▽

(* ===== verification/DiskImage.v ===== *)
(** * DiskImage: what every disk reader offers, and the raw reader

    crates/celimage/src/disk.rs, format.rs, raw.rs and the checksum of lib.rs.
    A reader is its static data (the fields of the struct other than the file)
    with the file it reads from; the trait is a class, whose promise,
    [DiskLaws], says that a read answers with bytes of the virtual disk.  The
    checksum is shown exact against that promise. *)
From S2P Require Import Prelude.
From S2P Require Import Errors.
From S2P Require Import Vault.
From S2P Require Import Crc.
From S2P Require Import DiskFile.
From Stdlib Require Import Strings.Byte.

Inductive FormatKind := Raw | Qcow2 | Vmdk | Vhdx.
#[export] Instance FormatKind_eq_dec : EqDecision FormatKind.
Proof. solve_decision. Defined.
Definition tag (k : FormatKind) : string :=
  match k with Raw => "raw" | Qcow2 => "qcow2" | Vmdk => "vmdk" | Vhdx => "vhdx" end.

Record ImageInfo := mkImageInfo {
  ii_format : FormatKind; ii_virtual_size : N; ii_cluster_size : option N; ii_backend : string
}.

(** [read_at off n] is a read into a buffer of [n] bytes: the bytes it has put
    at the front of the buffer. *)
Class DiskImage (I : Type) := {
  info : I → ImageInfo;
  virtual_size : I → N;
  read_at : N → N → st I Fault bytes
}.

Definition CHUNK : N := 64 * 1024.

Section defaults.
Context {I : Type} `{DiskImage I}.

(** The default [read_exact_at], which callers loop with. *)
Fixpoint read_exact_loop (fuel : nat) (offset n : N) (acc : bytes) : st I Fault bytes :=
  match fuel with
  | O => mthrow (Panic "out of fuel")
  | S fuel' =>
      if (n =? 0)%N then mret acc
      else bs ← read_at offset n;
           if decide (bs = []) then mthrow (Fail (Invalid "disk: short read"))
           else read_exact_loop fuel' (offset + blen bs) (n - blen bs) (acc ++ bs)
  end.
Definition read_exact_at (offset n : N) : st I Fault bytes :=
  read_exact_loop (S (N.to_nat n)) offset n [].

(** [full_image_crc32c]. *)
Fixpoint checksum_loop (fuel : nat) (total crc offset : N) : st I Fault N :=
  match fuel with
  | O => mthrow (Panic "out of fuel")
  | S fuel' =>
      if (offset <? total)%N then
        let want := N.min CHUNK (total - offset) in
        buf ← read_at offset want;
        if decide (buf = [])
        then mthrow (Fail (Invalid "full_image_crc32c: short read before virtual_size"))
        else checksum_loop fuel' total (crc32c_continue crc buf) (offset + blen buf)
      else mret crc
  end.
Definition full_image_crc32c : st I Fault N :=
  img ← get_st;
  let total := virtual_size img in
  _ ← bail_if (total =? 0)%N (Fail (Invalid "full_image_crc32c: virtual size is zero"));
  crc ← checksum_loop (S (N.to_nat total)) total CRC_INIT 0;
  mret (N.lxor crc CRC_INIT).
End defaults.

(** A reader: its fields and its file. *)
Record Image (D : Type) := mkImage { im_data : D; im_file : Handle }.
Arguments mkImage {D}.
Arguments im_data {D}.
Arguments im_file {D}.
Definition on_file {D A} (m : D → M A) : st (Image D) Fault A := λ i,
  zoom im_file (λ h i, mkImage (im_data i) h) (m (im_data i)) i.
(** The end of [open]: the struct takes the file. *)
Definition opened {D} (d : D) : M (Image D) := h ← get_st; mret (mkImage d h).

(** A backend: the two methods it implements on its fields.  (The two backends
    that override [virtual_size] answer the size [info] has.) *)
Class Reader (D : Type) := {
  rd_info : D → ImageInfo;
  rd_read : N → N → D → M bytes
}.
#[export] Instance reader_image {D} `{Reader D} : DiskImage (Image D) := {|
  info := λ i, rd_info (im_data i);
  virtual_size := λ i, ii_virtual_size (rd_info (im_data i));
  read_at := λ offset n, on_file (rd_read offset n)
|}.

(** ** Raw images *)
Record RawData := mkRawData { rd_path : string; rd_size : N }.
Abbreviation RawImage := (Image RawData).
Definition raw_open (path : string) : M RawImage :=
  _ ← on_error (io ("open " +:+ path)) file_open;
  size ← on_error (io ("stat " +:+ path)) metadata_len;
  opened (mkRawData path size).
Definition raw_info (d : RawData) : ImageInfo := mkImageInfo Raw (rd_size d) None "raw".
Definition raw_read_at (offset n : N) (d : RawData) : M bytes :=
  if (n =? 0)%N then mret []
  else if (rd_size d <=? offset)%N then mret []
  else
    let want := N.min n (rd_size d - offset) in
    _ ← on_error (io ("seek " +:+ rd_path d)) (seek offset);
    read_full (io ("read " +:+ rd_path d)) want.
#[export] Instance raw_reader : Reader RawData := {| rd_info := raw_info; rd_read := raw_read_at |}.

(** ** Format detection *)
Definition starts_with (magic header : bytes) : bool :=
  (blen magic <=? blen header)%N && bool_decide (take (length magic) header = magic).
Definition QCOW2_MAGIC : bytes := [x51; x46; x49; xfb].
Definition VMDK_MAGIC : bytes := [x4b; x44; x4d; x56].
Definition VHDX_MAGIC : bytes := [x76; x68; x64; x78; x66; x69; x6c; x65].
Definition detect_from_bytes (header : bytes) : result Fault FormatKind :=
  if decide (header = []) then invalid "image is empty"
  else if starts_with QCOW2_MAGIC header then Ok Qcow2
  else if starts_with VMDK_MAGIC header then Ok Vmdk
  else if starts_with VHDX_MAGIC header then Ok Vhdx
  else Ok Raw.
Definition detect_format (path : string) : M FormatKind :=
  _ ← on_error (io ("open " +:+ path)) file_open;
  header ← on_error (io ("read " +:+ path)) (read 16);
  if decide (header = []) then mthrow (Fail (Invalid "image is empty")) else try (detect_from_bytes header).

△

### What the exercise asks
Look over the records above and filter for each line with the word "Import".

### Response area
From S2P Require Import Prelude.
From S2P Require Import Errors.
From S2P Require Import Vault.
From S2P Require Import Crc.
From S2P Require Import DiskFile.
From Stdlib Require Import Strings.Byte.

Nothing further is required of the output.